Я решила встретиться с Гордон и пойти с ней на прогулку по городу именно потому, что она слепа. После нескольких прогулок я поняла, чего многим из них не хватало: впечатлений помимо зрительных. Ничего удивительного в этом нет, все-таки люди – визуальные существа. Глаза занимают главенствующее положение на нашем лице. Мы обладаем трихроматическим зрением, достаточным для того, чтобы изобрести “Техниколор” – изображение мира с использованием миллиона цветов. Зрительные зоны с сотнями миллионов нейронов, обрабатывающих информацию о том, что мы видим, занимают пятую часть коры головного мозга. Глаза дарят нам восхитительные изображения. В результате мы обычно не обращаем внимания ни на что, кроме зрительной информации. Одежда, которую мы носим, дома, в которых мы живем, места, которые мы посещаем, и даже люди, которых мы любим, – все это мы оцениваем главным образом по внешним (зрительным) признакам.
Однако мир, в котором мы живем, ни целиком, ни даже преимущественно не описывается светоотражающими характеристиками предметов. А как же запах молекул, составляющих все окружающие нас предметы, или едва ощутимые запахи, носящиеся в пространстве? Или колебания воздуха, которые мы ощущаем как звук – или частоты, находящиеся ниже и выше нашего слухового диапазона? Я предположила, что человек, утративший зрение, сможет показать мне, пусть и поверхностно, городской квартал таким, каким я не вижу его широко открытыми глазами.
Та идея, что у людей, лишенных зрения, сильнее развиты все остальные чувства, – не домысел. Вследствие необходимости, а также особенностей нервной системы, которая оказалась гораздо более адаптивной, чем считали ученые всего несколько десятилетий назад, слепой человек “видит” мир с помощью других чувств. Слепые от рождения люди зачастую настолько легко ориентируются в мире зрячих, что, глядя на их движения, почти невозможно догадаться, что они не видят, куда идут.

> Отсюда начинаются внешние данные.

(* ===== verification/EditSplice.v ===== *)
(** * The editor: splices and the windows of the tracker ([diff_dock/code/edit.rs])

    A splice removes a range and inserts a text in its place.  It leaves a record
    from which the history undoes and redoes it, and the line windows that the
    tracker of the changed lines is told. *)

From S2P Require Import Prelude DiffRange DiffText DiffUtf8 DiffTracker EditDocument.

(** [cursor.rs] *)
Record CodeSelection := mkSelection { anchor : nat; sel_head : nat }.

#[export] Instance CodeSelection_eq_dec : EqDecision CodeSelection.
Proof. solve_decision. Defined.

Record AppliedEdit := mkApplied { ae_start : nat; removed : str; inserted : str }.

Definition inserted_range (self : AppliedEdit) : nat * nat :=
  (ae_start self, ae_start self + byte_len (inserted self)).

Definition removed_range (self : AppliedEdit) : nat * nat :=
  (ae_start self, ae_start self + byte_len (removed self)).

(** The fields are [u32]s, the arguments of [BlockTracker.range_changed]. *)
Record TrackerWindow := mkWindow { start_line : Z; before_len : Z; after_len : Z }.

Record DocChange := mkChange { change_edit : CodeEdit; window : TrackerWindow }.

Record Splice := mkSplice { splice_edit : CodeEdit; windows : list TrackerWindow; record : AppliedEdit }.

Definition starts_with_newline (s : str) : bool := bool_decide (head s = Some 10%N).
Definition ends_with_newline (s : str) : bool := bool_decide (last s = Some 10%N).

Section splice.
Context `{Rope}.

Definition newline_before (doc : CodeDocument.t) (offset : nat) : option bool :=
  if offset =? 0 then Some true
  else b ← rope_byte (CodeDocument.text doc) (offset - 1); Some (b =? 10)%N.

Definition newline_after (doc : CodeDocument.t) (offset : nat) : option bool :=
  if CodeDocument.len_bytes doc <=? offset then Some true
  else b ← rope_byte (CodeDocument.text doc) offset; Some (b =? 10)%N.

Definition tracker_window (doc : CodeDocument.t) (edit : CodeEdit) (fragment : str)
  : option TrackerWindow :=
  let line1 := row (start_point edit) in
  old_len ← checked_sub (old_end_byte edit) (start_byte edit);
  new_len ← checked_sub (new_end_byte edit) (start_byte edit);
  let line2 := if old_len =? 0 then line1 + 1 else row (old_end_point edit) + 1 in
  let new_line2 := if new_len =? 0 then line1 + 1 else row (new_end_point edit) + 1 in
  before_len ← checked_sub line2 line1;
  after_len ← checked_sub new_line2 line1;
  let whole_lines := negb (Bool.eqb (old_len =? 0) (new_len =? 0)) in
  first ← (if whole_lines && ends_with_newline fragment
           then newline_before doc (start_byte edit) else Some false);
  second ← (if negb first && whole_lines && starts_with_newline fragment
            then newline_after doc (new_end_byte edit) else Some false);
  Some (if (first : bool) then
          mkWindow (as_u32 line1) (as_u32 (before_len - 1)) (as_u32 (after_len - 1))
        else if (second : bool) then
          mkWindow (as_u32 (line1 + 1)) (as_u32 (before_len - 1)) (as_u32 (after_len - 1))
        else mkWindow (as_u32 line1) (as_u32 before_len) (as_u32 after_len)).

Definition replacement_edit (removal insertion : option CodeEdit) : option CodeEdit :=
  match removal, insertion with
  | Some removal, Some insertion =>
      Some (mkCodeEdit (start_byte removal) (old_end_byte removal) (new_end_byte insertion)
        (start_point removal) (old_end_point removal) (new_end_point insertion))
  | Some edit, None | None, Some edit => Some edit
  | None, None => None
  end.

(** One half of [raw_splice]: the edit, if the document makes one, with its window. *)
Definition change (applied : option (CodeDocument.t * option CodeEdit)) (fragment : str)
    (edits : list DocChange) : option (CodeDocument.t * list DocChange) :=
  st ← applied;
  match st with
  | (doc, None) => Some (doc, edits)
  | (doc, Some edit) =>
      window ← tracker_window doc edit fragment; Some (doc, edits ++ [mkChange edit window])
  end.

Definition raw_splice (doc : CodeDocument.t) (range : nat * nat) (removed inserted : str)
  : option (CodeDocument.t * list DocChange) :=
  st ← (if range.1 <? range.2
        then change (CodeDocument.remove doc range.1 range.2) removed [] else Some (doc, []));
  let '(doc, edits) := st in
  if negb (bool_decide (inserted = []))
  then change (CodeDocument.insert doc range.1 inserted) inserted edits
  else Some (doc, edits).

Definition apply_forward (doc : CodeDocument.t) (record : AppliedEdit)
  : option (CodeDocument.t * list DocChange) :=
  raw_splice doc (removed_range record) (removed record) (inserted record).

Definition apply_reverse (doc : CodeDocument.t) (record : AppliedEdit)
  : option (CodeDocument.t * list DocChange) :=
  raw_splice doc (inserted_range record) (inserted record) (removed record).

Definition splice (doc : CodeDocument.t) (range : nat * nat) (text : str)
  : option (CodeDocument.t * option Splice) :=
  if CodeDocument.is_read_only doc then Some (doc, None)
  else
    start ← CodeDocument.snap_to_boundary doc range.1;
    end_ ← CodeDocument.snap_to_boundary doc (Nat.max range.2 range.1);
    removed ← CodeDocument.slice_string doc start end_;
    let inserted := normalize_newlines text in
    if bool_decide (removed = []) && bool_decide (inserted = []) then Some (doc, None)
    else
      st ← raw_splice doc (start, end_) removed inserted;
      let '(doc, changes) := st in
      let edits := change_edit <$> changes in
      Some (doc,
        match replacement_edit (edits !! 0) (edits !! 1) with
        | Some edit => Some (mkSplice edit (window <$> changes) (mkApplied start removed inserted))
        | None => None
        end).
(** The loop over the operations of [CodeView::splice_all]: the records and the
    windows of those that changed the text. *)
Fixpoint splice_ops (doc : CodeDocument.t) (ops : list ((nat * nat) * str))
    (records : list AppliedEdit) (changes : list TrackerWindow)
  : option (CodeDocument.t * list AppliedEdit * list TrackerWindow) :=
  match ops with
  | [] => Some (doc, records, changes)
  | (range, text) :: ops =>
      st ← splice doc range text;
      match st with
      | (doc, None) => splice_ops doc ops records changes
      | (doc, Some applied) =>
          splice_ops doc ops (records ++ [record applied]) (changes ++ windows applied)
      end
  end.
End splice.

(** ** The indentation *)

Inductive IndentUnit := Tab | Spaces (n : nat).

Definition DEFAULT_INDENT_SPACES : nat := 4.
Definition INDENT_SCAN_LINES : nat := 5000.

Definition as_str (self : IndentUnit) : str :=
  match self with
  | Tab => [9%N]
  | Spaces n => replicate n 32%N
  end.

(** The characters before the first that is no space and no tab. *)
Fixpoint leading_indent (line : str) : str :=
  match line with
  | [] => []
  | c :: rest => if (c =? 32)%N || (c =? 9)%N then c :: leading_indent rest else []
  end.

(** The loop over [indent.bytes().take(n)]. *)
Fixpoint dedent_loop (indent : str) (n removed : nat) : nat :=
  match n, indent with
  | S n, byte :: indent =>
      if (byte =? 9)%N then (if removed =? 0 then 1 else removed)
      else dedent_loop indent n (removed + 1)
  | _, _ => removed
  end.

Definition dedent_width (line : str) (unit : IndentUnit) : nat :=
  let indent := leading_indent line in
  if bool_decide (indent = []) then 0
  else
    match unit with
    | Tab => if bool_decide (head indent = Some 9%N) then 1
             else Nat.min (byte_len indent) DEFAULT_INDENT_SPACES
    | Spaces n => dedent_loop indent (Nat.max n 1) 0
    end.

Fixpoint trim_end_newlines (line : str) : str :=
  match line with
  | [] => []
  | c :: rest =>
      match trim_end_newlines rest with
      | [] => if (c =? 10)%N then [] else [c]
      | rest => c :: rest
      end
  end.

(** [tabs], [spaces], [steps] and [previous]. *)
Definition detect_state : Type := nat * nat * list nat * option nat.

Definition in_indent_widths (step : nat) : bool := (2 <=? step) && (step <? 9).

(** One row of the loop of [IndentUnit::detect]. *)
Definition detect_row (line : str) (st : detect_state) : detect_state :=
  let '(tabs, spaces, steps, previous) := st in
  let indent := leading_indent line in
  if byte_len indent =? byte_len (trim_end_newlines line) then st
  else if bool_decide (head indent = Some 9%N) then (tabs + 1, spaces, steps, None)
  else
    let width := byte_len indent in
    let spaces := if 0 <? width then spaces + 1 else spaces in
    let steps :=
      match previous with
      | Some previous =>
          let step := Nat.max width previous - Nat.min width previous in
          if in_indent_widths step then alter S step steps else steps
      | None => steps
      end in
    (tabs, spaces, steps, Some width).

(** [max_by_key] over the widths from 8 down to 2: of equal keys the last counts. *)
Definition best_width (steps : list nat) : nat :=
  foldl (λ best width, if default 0 (steps !! best) <=? default 0 (steps !! width) then width else best)
    8 [7; 6; 5; 4; 3; 2].

Definition detect_indent `{Rope} (doc : CodeDocument.t) : option IndentUnit :=
  let rows := Nat.min (CodeDocument.line_count doc) INDENT_SCAN_LINES in
  '(tabs, spaces, steps, _) ←
    for_each (seq 0 rows) (λ row st,
      line ← CodeDocument.line_string doc row;
      Some (match line with Some line => detect_row line st | None => st end))
      (0, 0, replicate 9 0, None);
  Some (if (spaces <? tabs) && (0 <? tabs) then Tab
        else
          let width := best_width steps in
          if 0 <? default 0 (steps !! width) then Spaces width else Spaces DEFAULT_INDENT_SPACES).

(** ** Pasted text *)

(** [char::is_control] *)
Definition is_control (c : N) : bool := ((c <? 32) || (127 <=? c) && (c <? 160))%N.

(** [markdown/parser.rs] *)
Definition is_bidi_or_zero_width (c : N) : bool :=
  ((c =? 0x200B) || (c =? 0x200C) || (c =? 0x200D) || (c =? 0x2060) || (c =? 0xFEFF) ||
   (c =? 0x200E) || (c =? 0x200F) || (c =? 0x061C) ||
   (0x202A <=? c) && (c <=? 0x202E) || (0x2066 <=? c) && (c <=? 0x2069) ||
   (0x206A <=? c) && (c <=? 0x206F) || (0xFFF9 <=? c) && (c <=? 0xFFFB))%N.

Definition strip_bidi_zero_width (text : str) : str :=
  if existsb is_bidi_or_zero_width text
  then filter (λ c, is_bidi_or_zero_width c = false) text else text.

(** The loop over the characters; after a [\r] it also takes a [\n]. *)
Fixpoint sanitize_chars (text : str) : str :=
  match text with
  | [] => []
  | c :: rest =>
      if (c =? 13)%N then
        10%N :: match rest with
                | c' :: rest' => if (c' =? 10)%N then sanitize_chars rest' else sanitize_chars rest
                | [] => []
                end
      else if (c =? 10)%N || (c =? 9)%N then c :: sanitize_chars rest
      else if is_control c then sanitize_chars rest
      else c :: sanitize_chars rest
  end.

Definition sanitize_paste (text : str) : str := strip_bidi_zero_width (sanitize_chars text).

Половину своей жизни Гордон была слепой. Она ослепла в сорок с чем-то лет, после многих лет ухудшения зрения и безуспешных хирургических операций. Вышло так, что в то время она работала в одной городской организации, которая помогала людям с ослабленным зрением приспособиться к миру. Будучи социальным работником и помощником своих незрячих клиентов, она знала и имела доступ к лучшим технологиям, которые могли помочь. Однако ослепнуть в зрелом возрасте – это совсем не то же самое, что родиться слепым или ослепнуть в раннем детстве. У тех, чья слепота вызвана проблемами с глазами, зрительная кора остается неповрежденной. Она по-прежнему готова интерпретировать то, что видит человек, однако внезапно оказывается никому не нужной и не получает информацию от зрительного нерва. Безуспешно ожидая поступления информации из той двери, которая больше не откроется, она в конце концов начинает воспринимать сигналы, поступающие через “боковые двери”: через другие органы чувств или даже другие участки коры головного мозга. Вместо того чтобы отключиться, зрительная зона начинает работать активнее, чем прежде.
Результат удивителен. Хотя слепоту едва ли можно назвать незначительным нарушением, мозг слепорожденного младенца претерпевает серьезные перестройки, которые позволяют растущему ребенку опираться на другие сигналы, полностью заменяющие ему зрение. Ученые впервые обнаружили это (как и большинство вещей, которые мы знаем о нашем мозге) у обезьян. Конечно, животные не подписывались на это: данные, о которых вы сейчас прочитаете, были получены благодаря мучительной смерти целой армии обезьян, которой наверняка бы хватило, чтобы напечатать на пишущей машинке ту самую пьесу Шекспира. Сходство между мозгом обезьяны и человека достаточно велико, чтобы ученые могли экстраполировать на человека данные, полученные в экспериментах с обезьянами, и в то же время это сходство слишком мало, чтобы ученые отказались от принесения обезьян в жертву науке.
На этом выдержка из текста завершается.